Kerstin McInnis, A Cake Walk LifeChoices, Family2 Comments

heart shaped rock

heart shaped rockI am witnessing the demise of my mother. My mother is 84 years old and in moderate health. She is slightly overweight, 30 pounds or so, with high blood pressure. Her mind is fairly sharp though, especially considering her age. She enjoys reading and traveling and doesn’t appear as old as her age suggests. Yet, I can see she is slowly wasting away.
My mother is stressed. She is maxed beyond her limits. If I were going through what she was going through, I’d be stressed too. And I am. I am stressed from helping, listening, and watching her. I often cry after visiting with her.
And I’m so mad at her. I’m mad at her choices. I’m mad that she has handled every problem in her life the same way. Avoidance.

My mother rarely makes a decision on her own terms. She has avoided and avoided until she has been confronted with a crisis and forced into a decision.
She never participated in the finances with my father. Once he became ill with Alzheimer’s she was forced into learning the sad state of their affairs. That set in motion the immediate sell of my childhood home. The whole process was frantic and chaotic. There was no planning and organizing the massive undertaking. A dumpster was ordered and there was a massive exodus of items. Anything that didn’t appear valuable, to the person packing, was dumped. Throughout the whole process my mother protested the mad rush of packing and argued with anyone who suggested she throw out some trinket. She focused on the small and meaningless items, trying to somehow gain control over the situation.
Then came her move last September. Again the decision to move was reactionary. My sister was living downstairs with her three children. Her boyfriend had moved in. My mom was tired of him taking advantage of the free room and board. She was tired of taking care of the entire full household. So she decided to sell the house and move. Rather than tell the guy to get the hell out or tell my sister to find her own place, she chose to move.
The same packing process took place this time too, although slightly less chaotic, the same meaning was placed on meaningless items. Packing became a negotiation between insignificant things. When she wasn’t looking, unused household wares were sent to Goodwill. Through the promise of instant cash, items were placed on Craigslist.
And today, all of my mom’s lack of decision-making is catching up to her. My sister still lives with her but is unable to take care of her children currently as she is away. One of her daughter’s just broke her leg and is requiring extra care. She is sleeping in a recliner while my 84-year-old mother sleeps on the couch next to her. This is not healthy or appropriate for either of them.
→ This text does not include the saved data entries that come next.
(** The second half of an experiment: the first record, the apply, the result. *)
Lemma wp_first_apply s cid cap sup op p (Q : ChangeRecord → Sys W T → Prop)
    (R : TransactionError → Sys W T → Prop) :
  good s → changes (kernel s) !! cid = None →
  size (changes (kernel s)) < MAX_CHANGES_PER_TRANSACTION →
  prepared_valid (capabilities (kernel s)) cap p →
  is_Some (snapshot_mutation (capabilities (kernel s)) cap) →
  resource_heads (kernel s) !! prepared_resource p = sup →
  (∀ prev, sup = Some prev → revised prev cap p s) →
  (∀ e s', good s' → extends s s' → R e s') →
  (∀ c s', good s' → extends s s' → cr_prepared c = p → cr_supersedes c = sup →
    cr_resource c = prepared_resource p → cr_change_id c = cid → cr_capability_id c = cap →
    cr_state c = AppliedVerified → cr_experiment_verified c = true →
    changes (kernel s') = <[cid := c]> (changes (kernel s)) →
    change_order (kernel s') = change_order (kernel s) ++ [cid] →
    resource_heads (kernel s') = <[prepared_resource p := cid]> (resource_heads (kernel s)) →
    active_candidate (kernel s') = active_candidate (kernel s) →
    verified_since Expect_Desired c s s' → (settled s → settled s') → Q c s') →
  let c0 := MkChangeRecord (transaction_id (kernel s)) cid sup cap (prepared_resource p) p false
              IntentDurable op None None in
  wp (_ ← append_event (ChangeUpsert c0); _ ← modify (on_kernel (add_change c0));
      _ ← apply_and_verify cid op AppliedVerified false; change_at cid) Q R s.
Proof.
  intros Hg Hnew Hsize Hp Hdr Hsup Hprev HR HQ c0.
  apply wp_bind. eapply wp_mono; [eapply (wp_first_record s c0 R); try done| |done].
  - apply identity_of_prepared; try done. intros Hs. rewrite Hs in Hsup.
    destruct (good_head _ _ _ Hg Hsup) as (d & Hd & _). congruence.
  - intros e s' Hg' Ht. apply HR; [done|by eapply touches_extends].
  - intros [] s1. cbv zeta. intros (Hg1 & Hx1 & Htr1 & Hann & Hc1 & Ho1 & Hh1 & Ha1).
    apply wp_bind, wp_modify. set (s2 := on_kernel (add_change c0) s1) in *.
    assert (changes (kernel s2) !! cid = Some c0) as Hc2 by (by rewrite Hc1, lookup_insert_eq).
    apply wp_bind. eapply wp_mono; [eapply (spec_apply_and_verify s2 cid c0); try done| |].
    + intros [] s3 (Hg3 & Ht3 & Hconf & rc & Hc3 & Hp3).
      set (c := updated c0 AppliedVerified op rc None (bool_decide (AppliedVerified = AppliedVerified))) in Hc3.
      apply wp_bind, wp_gets. eapply wp_expect; [by rewrite Hc3, lookup_insert_eq|].
      apply HQ; try done.
      * etrans; [exact Hx1|by eapply touches_extends].
      * by rewrite Hc3, Hc1, insert_insert_eq.
      * by rewrite (to_order _ _ _ Ht3).
      * by rewrite (to_heads _ _ _ Ht3).
      * by rewrite (to_active _ _ _ Ht3).
      * apply (verified_since_identity _ c0 c); [done|].
        eapply verified_since_later; [|done|by apply confirmed_verified_since].
        rewrite Htr1. by eexists [_].
      * intros Hs. unfold settled. rewrite Hp3.
        rewrite (pending_new _ _ [_] (ex_new _ _ Hx1) Htr1). simpl. rewrite Hs.
        unfold pending_step. simpl. by rewrite !answer_pending_empty.
    + intros e s3 [Hg3 Ht3]. apply HR; [done|]. etrans; [exact Hx1|by eapply touches_extends].
Qed.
I love my mother very much and we’re very close.  This isn’t a case of poor me.  I don’t feel neglected.  My mother is a good person, an amazing person.  She gives and gives but there is a point when giving isn’t helping the situation.  She can’t see it what to do but she is waving the white flag.  It’s time for a different approach.

So, what do you do? Why do people choose avoidance and what can you do as a witness to this behavior?
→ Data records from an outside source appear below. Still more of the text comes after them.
(** What a session answered is what it holds afterwards. *)
Lemma skill_execute_answer command invocation s :
  result_ok (execution_result (skill_execute command invocation s).1) = true ↔
  match command with
  | LoadSkill name => name ∈ loaded (skill_execute command invocation s).2
                      ∧ is_Some (skill_get (skills s) name)
  | LoadReference skill path => (skill, path) ∈ loaded_references (skill_execute command invocation s).2
      ∧ skill ∈ loaded s ∧ ∃ package, skill_get (skills s) skill = Some package
          ∧ is_Some (references package !! path)
  end.
Proof.
  destruct command as [name|skill path]; simpl.
  - unfold load_skill. destruct (skill_get (skills s) name) as [package|] eqn:Hp;
      [|split; [done|by intros [_ []]] ].
    case_bool_decide as Hl; [by simpl; eauto|].
    destruct (allow_implicit_invocation package); [|split; [done|by intros [] ] ]. simpl.
    destruct (_ =? _)%Z; simpl; [split; [done|by intros [] ]|]. split; [|done].
    split; [set_solver|by eexists].
  - unfold load_reference. case_bool_decide as Hl; [split; [done|by intros (_ & ? & _)]|].
    destruct (skill_get (skills s) skill) as [package|] eqn:Hp;
      [|split; [done|by intros (_ & _ & ? & ? & _)] ].
    destruct (references package !! path) as [r|] eqn:Hr;
      [|split; [done|intros (_ & _ & p & [= <-] & Hx); rewrite Hr in Hx; by destruct Hx] ].
    case_bool_decide as Hd; [simpl; split; [|done]; intros _; split_and!; [done|done|]; exists package; split; [done|by eexists]|].
    destruct (_ =? _)%Z; simpl; [split; [done|by intros [] ]|]. split; [|done].
    intros _. split_and!; [set_solver|done|]. exists package. split; [done|by eexists].
Qed.

(** The commands a session executed one after the other. *)
Definition executed_all (commands : list (SkillCommand * AgentToolInvocation)) s : SkillSession :=
  foldl (λ s c, (skill_execute c.1 c.2 s).2) s commands.

Lemma SkillSession_new_limits snapshot config requested s0 :
  SkillSession_new snapshot config requested = Ok s0 → skills s0 = snapshot ∧ skill_limits s0 = config.
Proof.
  unfold SkillSession_new. intros Hnew. apply result_bind_Ok in Hnew as (? & _ & Hnew).
  by apply reject_bind_Ok in Hnew as [_ [= <-]].
Qed.

(** Whatever skills and references an agent asks for, and in whatever order,
    a session holds only skills of its snapshot that were requested by the
    activation or may be loaded without, references only of skills it loaded, and
    never more of either than configured; a request is answered with success
    exactly when the session then holds what was asked for. *)
Theorem skill_sessions_stay_within_limits snapshot config requested s0 commands command invocation :
  (0 <= max_reference_reads config)%Z → SkillSession_new snapshot config requested = Ok s0 →
  let s := executed_all commands s0 in
  skill_session_ok s ∧ skills s = snapshot ∧ explicit s = list_to_set requested
  ∧ skill_limits s = config
  ∧ (result_ok (execution_result (skill_execute command invocation s).1) = true ↔
     match command with
     | LoadSkill name => name ∈ loaded (skill_execute command invocation s).2
                         ∧ is_Some (skill_get snapshot name)
     | LoadReference skill path =>
       (skill, path) ∈ loaded_references (skill_execute command invocation s).2
       ∧ skill ∈ loaded s ∧ ∃ package, skill_get snapshot skill = Some package
           ∧ is_Some (references package !! path)
     end).
Proof.
  intros Hmax Hnew s. destruct (SkillSession_new_ok _ _ _ _ Hmax Hnew) as (Hok & Hex & _).
  destruct (SkillSession_new_limits _ _ _ _ Hnew) as [H1 H2].
  assert (skill_session_ok s ∧ skills s = snapshot ∧ explicit s = list_to_set requested
          ∧ skill_limits s = config) as (? & Hsk & ? & ?).
  { subst s. clear Hnew. unfold executed_all. induction commands as [|c l IH] using rev_ind; [done|].
    rewrite foldl_snoc. destruct IH as (IH1 & IH2 & IH3 & IH4). split; [by apply skill_execute_ok|].
    rewrite <- IH2, <- IH3, <- IH4. destruct c as [[name|skill path] inv]; simpl.
    - unfold load_skill. by repeat case_match.
    - unfold load_reference. by repeat case_match. }
  split_and!; [done..|]. rewrite <- Hsk. apply skill_execute_answer.
Qed.
End Session.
One major reason we avoid dealing with the things in our life is because we’re scared. We’re scared of what people will say, what they will do, what our lives will be like when we face our issues. Perhaps the person we need to address will be angry and lash out. They may place all sorts of blame on us for their problems.
Maybe you’re scared of having a choice so you’ve given away any belief that you do get to choose what you want in your life. You’re scared to say what you want and need. Maybe you don’t believe you deserve it?
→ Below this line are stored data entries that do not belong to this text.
(** [file] is what the target's name resolves to, inside what its tree resolves to, when
    they are looked up one after the other from [o]. *)
Definition resolves_to (t : LinuxMutationTarget) (o : O) (file : string) : Prop :=
  (canonicalize (target_name t) (canonicalize (target_root t) o).2).1 = Ok file
    ∧ (∃ canonical_root, (canonicalize (target_root t) o).1 = Ok canonical_root
         ∧ path_starts_with file canonical_root = true)
    ∧ is_absolute (target_name t) = true ∧ path_starts_with (target_name t) (target_root t) = true
    ∧ existsb is_parent_or_current (components (target_name t)) = false.

Lemma wp_target_from_bound t rest (w : World) :
  NoDup ("target" :: rest.*1) →
  wp (target_from_arguments (json_object (("target", as_arguments t) :: rest)))
    (λ target _, resolves_to t (os w) (target_path target)) (λ _ _, True) w.
Proof.
  intros Hrest. unfold target_from_arguments, canonicalize_declared_path, required_text.
  rewrite value_get_first by done.
  assert (is_object (as_arguments t) = true) as Hobj by (destruct t; apply is_object_json).
  apply wp_bind, wp_lift; [|done]. intros target Ht. simpl in Ht. rewrite Hobj in Ht. injection Ht as <-.
  assert (∀ t' k, t' = t → wp (canonicalize_beneath (target_name t') (target_root t'))
    (λ path w', wp (mret (MkTarget k path) : M World ProviderError _)
       (λ target _, resolves_to t (os w) (target_path target)) (λ _ _, True) w')
    (λ _ _, True) w) as Hc.
  { intros ? k ->. eapply wp_mono; [apply wp_canonicalize_beneath| |done].
    intros file w' (root & Hr & Hf & Hb & Hrest'). apply wp_ret. split; [done|]. split; [by exists root|done]. }
  specialize (Hc t). destruct t as [key|path|path|path]; unfold as_arguments;
    rewrite value_get_first, value_get_second by first [done|keys_distinct];
    simpl; rewrite !as_string_json; apply wp_bind, wp_ret, wp_bind;
    [apply wp_bind, wp_ret, wp_bind, wp_lift; [intros [] _|done]|apply wp_bind, wp_ret..]; by apply Hc.
Qed.

(** ** The operations of a driver *)

Lemma wo_make_receipt {P} file meta id state observed data w :
  writes_only P file (make_receipt meta id state observed data) (λ _, True) w.
Proof. unfold make_receipt. wo_step. auto. Qed.

Lemma wo_settle_failed_write {P} file meta q t w : writes_only P file (settle_failed_write meta q t) (λ _, True) w.
Proof.
  unfold settle_failed_write. eapply wo_bind; [apply wo_attempt, wo_read_state|]. auto.
Qed.


Section Bound.
Context (d : BoundDriver) (file : string).
Hypothesis bound_to : value_get "path" (expected_driver_data d) ≫= as_string = Some file.

Lemma ensure_bound_data p : ensure_bound d p = Ok tt → prepared_driver_data p = expected_driver_data d.
Proof.
  unfold ensure_bound. rewrite reject_Ok, orb_false_iff, !bool_decide_eq_false. intros [_ Hd]. by apply dec_stable in Hd.
Qed.

(** After the target is resolved, the operation works on the file. *)
Lemma wo_bound {P A} p (m : ResolvedTarget → M World ProviderError A) w :
  (∀ t w', target_path t = file → writes_only P file (m t) (λ _, True) w') →
  writes_only P file (_ ← lift (ensure_bound d p); t ← target_from_prepared (inner_meta d) p; m t) (λ _, True) w.
Proof.
  intros Hm. eapply (wo_bind _ _ _ _ (λ _, prepared_driver_data p = expected_driver_data d)).
  { apply wo_lift. intros []. apply ensure_bound_data. }
  intros [] w1 Hp. eapply wo_bind; [apply wo_target_from_prepared|]. intros t w2 Ht. simpl in Ht.
  apply Hm. rewrite Hp, bound_to in Ht. by injection Ht.
Qed.

Lemma wo_bound_apply q w : writes_only False file (bound_apply d q) (λ _, True) w.
Proof.
  apply wo_bound. intros t w1 Ht. rewrite <- Ht. do 2 wo_step. eapply wo_bind; [apply wo_read_value|]. intros current w2 _.
  wo_step. eapply (wo_bind _ _ _ _ (λ _, True)).
  - case_bool_decide; [|auto]. eapply wo_bind; [apply wo_attempt, wo_write_value|]. intros [[]|e] w3 _; [auto|].
    eapply wo_bind; [apply wo_settle_failed_write|auto].
  - intros [] w3 _. eapply wo_bind; [apply wo_read_state|]. intros observed w4 _. apply wo_make_receipt.
Qed.

Lemma wo_bound_restore q w : writes_only False file (bound_restore d q) (λ _, True) w.
Proof.
  apply wo_bound. intros t w1 Ht. rewrite <- Ht. do 2 wo_step. eapply wo_bind; [apply wo_read_value|]. intros current w2 _.
  wo_step. eapply (wo_bind _ _ _ _ (λ _, True)).
  - case_bool_decide; [apply wo_write_value|auto].
  - intros [] w3 _. eapply wo_bind; [apply wo_read_state|]. intros observed w4 _. apply wo_make_receipt.
Qed.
As a witness to someone avoiding their problems, how can you support yourself and them, if appropriate, yet not get sucked into their drama. It is drama. It’s a game that they are refusing to stop playing.

Ask yourself, what is your role here? What are your expectations if the situation resolves itself? What if that expectation isn’t met? Do you have an expectation that the entire situation should be different? Let go of the expectations and “shoulds” and just see it as it is.

You have to get clear on your boundaries. How far are you willing to support the other person? Someone who has a history of avoiding their issues may not want to change. You have to be prepared for that option and know that you are not going to change them.
You have to be ready to let go of your old stories. Who are we if we aren’t the person with a troubled sister or brother? What’s our new story?

You also need to recognize that it’s easier to focus on someone else’s issues than your own. Perhaps the whole scene you are participating in is just a subconscious way of avoiding your own work. Knowing when to step back and disengage is huge. Maybe the whole scene has nothing to do with you and you’re causing more problems by getting involved. It doesn’t mean you don’t love them, it means you love yourself more and that is crucial.

What I know for myself, as I go through this situation, is that my mother is an amazing teacher.  I’m thankful for it every day.  Because of her, I’m making different choices in my own life.  I’m sure there are still things that I will mess up and refuse to face but for now I’m learning.  It’s all we can do.